*** Task material ***

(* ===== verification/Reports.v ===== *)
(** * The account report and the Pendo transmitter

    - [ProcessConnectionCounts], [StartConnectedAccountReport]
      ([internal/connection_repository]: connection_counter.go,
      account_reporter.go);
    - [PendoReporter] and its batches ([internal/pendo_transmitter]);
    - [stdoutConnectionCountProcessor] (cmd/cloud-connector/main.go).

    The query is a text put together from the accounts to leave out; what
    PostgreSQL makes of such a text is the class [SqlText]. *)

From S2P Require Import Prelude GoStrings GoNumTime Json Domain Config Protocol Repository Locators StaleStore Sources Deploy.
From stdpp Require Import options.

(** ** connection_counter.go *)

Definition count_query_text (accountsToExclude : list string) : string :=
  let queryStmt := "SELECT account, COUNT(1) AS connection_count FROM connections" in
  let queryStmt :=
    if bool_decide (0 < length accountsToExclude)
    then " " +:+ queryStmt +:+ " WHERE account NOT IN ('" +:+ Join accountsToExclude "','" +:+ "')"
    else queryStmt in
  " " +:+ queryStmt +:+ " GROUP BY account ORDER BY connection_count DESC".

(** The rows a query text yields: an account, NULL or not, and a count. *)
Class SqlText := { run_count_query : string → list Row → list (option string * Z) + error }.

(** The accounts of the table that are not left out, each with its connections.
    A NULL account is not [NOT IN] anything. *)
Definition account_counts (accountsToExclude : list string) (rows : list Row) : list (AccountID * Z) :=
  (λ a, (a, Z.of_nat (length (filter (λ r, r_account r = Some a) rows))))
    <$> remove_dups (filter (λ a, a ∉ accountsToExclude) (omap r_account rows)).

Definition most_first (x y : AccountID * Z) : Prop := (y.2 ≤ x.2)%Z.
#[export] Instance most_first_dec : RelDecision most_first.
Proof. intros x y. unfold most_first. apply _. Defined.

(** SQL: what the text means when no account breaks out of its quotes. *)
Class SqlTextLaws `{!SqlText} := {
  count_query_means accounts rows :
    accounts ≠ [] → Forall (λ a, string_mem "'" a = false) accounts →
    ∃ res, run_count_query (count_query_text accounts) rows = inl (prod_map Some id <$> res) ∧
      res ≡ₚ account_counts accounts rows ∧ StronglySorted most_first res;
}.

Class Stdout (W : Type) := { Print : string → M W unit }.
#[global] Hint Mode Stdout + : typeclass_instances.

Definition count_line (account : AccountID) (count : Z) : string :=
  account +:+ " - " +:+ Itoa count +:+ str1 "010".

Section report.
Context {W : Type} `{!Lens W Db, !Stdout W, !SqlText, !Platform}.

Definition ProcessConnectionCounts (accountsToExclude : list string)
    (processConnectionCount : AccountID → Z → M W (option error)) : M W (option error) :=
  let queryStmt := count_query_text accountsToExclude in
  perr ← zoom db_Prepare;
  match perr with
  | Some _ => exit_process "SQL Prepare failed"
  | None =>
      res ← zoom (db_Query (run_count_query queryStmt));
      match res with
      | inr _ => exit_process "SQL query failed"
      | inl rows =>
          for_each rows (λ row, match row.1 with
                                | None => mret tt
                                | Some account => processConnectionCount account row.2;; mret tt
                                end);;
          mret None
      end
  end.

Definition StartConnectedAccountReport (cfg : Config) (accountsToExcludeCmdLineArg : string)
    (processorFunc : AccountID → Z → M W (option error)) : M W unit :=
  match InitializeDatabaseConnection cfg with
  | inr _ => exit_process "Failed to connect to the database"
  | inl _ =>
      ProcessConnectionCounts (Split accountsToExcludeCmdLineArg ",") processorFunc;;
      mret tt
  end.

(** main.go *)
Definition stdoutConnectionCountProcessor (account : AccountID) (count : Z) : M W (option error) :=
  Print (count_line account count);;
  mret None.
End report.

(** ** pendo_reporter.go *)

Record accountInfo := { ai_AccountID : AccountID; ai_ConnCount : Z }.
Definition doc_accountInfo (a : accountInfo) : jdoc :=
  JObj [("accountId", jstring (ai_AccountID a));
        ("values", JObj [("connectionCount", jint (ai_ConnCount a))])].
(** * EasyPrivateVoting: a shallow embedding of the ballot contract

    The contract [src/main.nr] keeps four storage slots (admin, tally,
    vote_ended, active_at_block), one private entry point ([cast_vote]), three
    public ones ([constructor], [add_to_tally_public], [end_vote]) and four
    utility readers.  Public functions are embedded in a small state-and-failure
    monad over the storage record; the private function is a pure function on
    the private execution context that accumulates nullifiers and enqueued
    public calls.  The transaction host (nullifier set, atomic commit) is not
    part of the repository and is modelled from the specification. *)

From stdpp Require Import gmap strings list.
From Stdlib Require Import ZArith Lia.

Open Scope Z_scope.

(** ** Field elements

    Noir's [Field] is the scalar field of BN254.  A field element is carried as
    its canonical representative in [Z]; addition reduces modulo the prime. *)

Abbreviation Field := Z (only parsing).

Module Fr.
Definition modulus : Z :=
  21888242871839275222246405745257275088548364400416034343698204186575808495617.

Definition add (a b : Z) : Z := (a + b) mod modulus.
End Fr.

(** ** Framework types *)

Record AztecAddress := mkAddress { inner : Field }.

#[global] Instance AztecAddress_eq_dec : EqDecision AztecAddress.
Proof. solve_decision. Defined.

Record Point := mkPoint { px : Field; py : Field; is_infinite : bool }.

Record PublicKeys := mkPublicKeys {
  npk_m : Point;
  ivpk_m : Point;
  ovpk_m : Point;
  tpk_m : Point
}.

*** End of Task material ***
*** Task material ***

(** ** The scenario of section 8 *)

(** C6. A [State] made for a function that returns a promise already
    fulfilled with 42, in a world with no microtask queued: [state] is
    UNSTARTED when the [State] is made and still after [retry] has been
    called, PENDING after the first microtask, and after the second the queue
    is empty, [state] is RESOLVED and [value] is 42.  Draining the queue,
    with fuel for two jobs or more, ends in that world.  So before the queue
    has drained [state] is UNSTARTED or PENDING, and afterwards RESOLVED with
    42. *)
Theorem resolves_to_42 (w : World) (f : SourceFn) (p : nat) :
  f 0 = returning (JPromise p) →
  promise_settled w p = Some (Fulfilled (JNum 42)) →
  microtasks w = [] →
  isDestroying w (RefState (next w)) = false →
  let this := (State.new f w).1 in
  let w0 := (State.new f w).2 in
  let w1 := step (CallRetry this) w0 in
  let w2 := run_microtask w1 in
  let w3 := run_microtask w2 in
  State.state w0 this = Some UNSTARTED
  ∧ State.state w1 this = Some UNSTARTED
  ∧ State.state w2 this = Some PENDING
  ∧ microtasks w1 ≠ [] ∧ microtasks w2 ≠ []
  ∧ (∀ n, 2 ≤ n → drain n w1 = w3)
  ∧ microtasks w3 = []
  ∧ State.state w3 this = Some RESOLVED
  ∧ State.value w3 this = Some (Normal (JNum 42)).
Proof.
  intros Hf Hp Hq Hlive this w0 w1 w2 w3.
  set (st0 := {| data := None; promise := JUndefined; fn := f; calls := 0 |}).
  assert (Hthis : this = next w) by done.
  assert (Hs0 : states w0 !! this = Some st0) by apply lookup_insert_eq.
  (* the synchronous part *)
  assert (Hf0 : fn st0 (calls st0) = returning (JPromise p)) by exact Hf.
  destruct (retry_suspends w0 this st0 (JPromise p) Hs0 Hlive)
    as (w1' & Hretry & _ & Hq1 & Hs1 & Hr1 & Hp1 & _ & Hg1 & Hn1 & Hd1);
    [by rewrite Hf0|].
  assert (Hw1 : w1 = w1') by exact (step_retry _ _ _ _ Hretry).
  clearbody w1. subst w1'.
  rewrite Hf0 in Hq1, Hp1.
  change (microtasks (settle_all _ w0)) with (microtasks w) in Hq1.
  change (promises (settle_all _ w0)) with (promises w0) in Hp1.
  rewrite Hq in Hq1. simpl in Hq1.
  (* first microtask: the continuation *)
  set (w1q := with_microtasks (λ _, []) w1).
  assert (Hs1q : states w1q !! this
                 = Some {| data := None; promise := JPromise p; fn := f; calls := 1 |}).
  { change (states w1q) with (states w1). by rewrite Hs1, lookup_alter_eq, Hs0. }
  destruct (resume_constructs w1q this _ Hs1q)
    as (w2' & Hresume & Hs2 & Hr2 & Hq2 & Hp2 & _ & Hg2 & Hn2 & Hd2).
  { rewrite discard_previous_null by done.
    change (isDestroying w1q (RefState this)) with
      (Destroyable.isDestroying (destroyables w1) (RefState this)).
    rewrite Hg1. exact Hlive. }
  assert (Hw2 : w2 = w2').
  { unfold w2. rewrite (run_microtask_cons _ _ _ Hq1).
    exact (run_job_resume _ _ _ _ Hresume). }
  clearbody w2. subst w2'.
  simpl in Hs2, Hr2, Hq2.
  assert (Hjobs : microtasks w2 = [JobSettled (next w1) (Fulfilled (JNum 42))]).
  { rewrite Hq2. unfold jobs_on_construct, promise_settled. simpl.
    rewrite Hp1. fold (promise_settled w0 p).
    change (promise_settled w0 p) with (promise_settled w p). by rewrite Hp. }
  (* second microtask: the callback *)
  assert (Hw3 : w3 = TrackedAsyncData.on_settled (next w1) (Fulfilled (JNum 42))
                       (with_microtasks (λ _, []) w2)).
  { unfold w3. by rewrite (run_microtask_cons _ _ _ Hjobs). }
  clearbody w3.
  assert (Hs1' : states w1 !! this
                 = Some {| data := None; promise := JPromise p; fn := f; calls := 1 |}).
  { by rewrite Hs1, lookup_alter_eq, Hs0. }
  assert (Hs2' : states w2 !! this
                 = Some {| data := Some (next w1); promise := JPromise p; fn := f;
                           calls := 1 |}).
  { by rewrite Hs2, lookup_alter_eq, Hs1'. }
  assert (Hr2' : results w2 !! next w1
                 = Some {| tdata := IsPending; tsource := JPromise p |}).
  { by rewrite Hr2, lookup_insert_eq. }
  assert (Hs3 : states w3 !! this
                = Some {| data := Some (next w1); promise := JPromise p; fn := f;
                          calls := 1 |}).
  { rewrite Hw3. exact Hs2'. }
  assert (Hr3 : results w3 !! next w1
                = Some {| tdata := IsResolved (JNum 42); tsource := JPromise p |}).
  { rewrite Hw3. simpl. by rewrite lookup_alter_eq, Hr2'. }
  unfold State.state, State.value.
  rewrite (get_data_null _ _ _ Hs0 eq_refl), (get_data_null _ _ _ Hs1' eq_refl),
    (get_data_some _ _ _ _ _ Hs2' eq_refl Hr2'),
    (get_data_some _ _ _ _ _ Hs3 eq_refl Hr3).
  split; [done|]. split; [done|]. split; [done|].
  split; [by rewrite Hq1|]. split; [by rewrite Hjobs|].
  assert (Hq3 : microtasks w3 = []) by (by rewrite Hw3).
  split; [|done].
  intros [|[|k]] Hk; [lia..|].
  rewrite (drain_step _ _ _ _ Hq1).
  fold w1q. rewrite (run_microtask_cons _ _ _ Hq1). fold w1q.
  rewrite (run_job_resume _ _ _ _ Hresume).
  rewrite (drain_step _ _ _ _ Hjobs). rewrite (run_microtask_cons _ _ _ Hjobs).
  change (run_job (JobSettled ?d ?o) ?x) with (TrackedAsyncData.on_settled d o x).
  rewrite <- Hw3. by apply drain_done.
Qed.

*** End of Task material ***

• Task prompt
Above are the records. Print exactly, and only, the lines from the line with "Hs2, lookup_alter_eq, Hs1'." to the line with "rewrite (run_job_resume _ _ _ _ Hresume).", both inclusive.

• Response for this exercise
  { by rewrite Hs2, lookup_alter_eq, Hs1'. }
  assert (Hr2' : results w2 !! next w1
                 = Some {| tdata := IsPending; tsource := JPromise p |}).
  { by rewrite Hr2, lookup_insert_eq. }
  assert (Hs3 : states w3 !! this
                = Some {| data := Some (next w1); promise := JPromise p; fn := f;
                          calls := 1 |}).
  { rewrite Hw3. exact Hs2'. }
  assert (Hr3 : results w3 !! next w1
                = Some {| tdata := IsResolved (JNum 42); tsource := JPromise p |}).
  { rewrite Hw3. simpl. by rewrite lookup_alter_eq, Hr2'. }
  unfold State.state, State.value.
  rewrite (get_data_null _ _ _ Hs0 eq_refl), (get_data_null _ _ _ Hs1' eq_refl),
    (get_data_some _ _ _ _ _ Hs2' eq_refl Hr2'),
    (get_data_some _ _ _ _ _ Hs3 eq_refl Hr3).
  split; [done|]. split; [done|]. split; [done|].
  split; [by rewrite Hq1|]. split; [by rewrite Hjobs|].
  assert (Hq3 : microtasks w3 = []) by (by rewrite Hw3).
  split; [|done].
  intros [|[|k]] Hk; [lia..|].
  rewrite (drain_step _ _ _ _ Hq1).
  fold w1q. rewrite (run_microtask_cons _ _ _ Hq1). fold w1q.
  rewrite (run_job_resume _ _ _ _ Hresume).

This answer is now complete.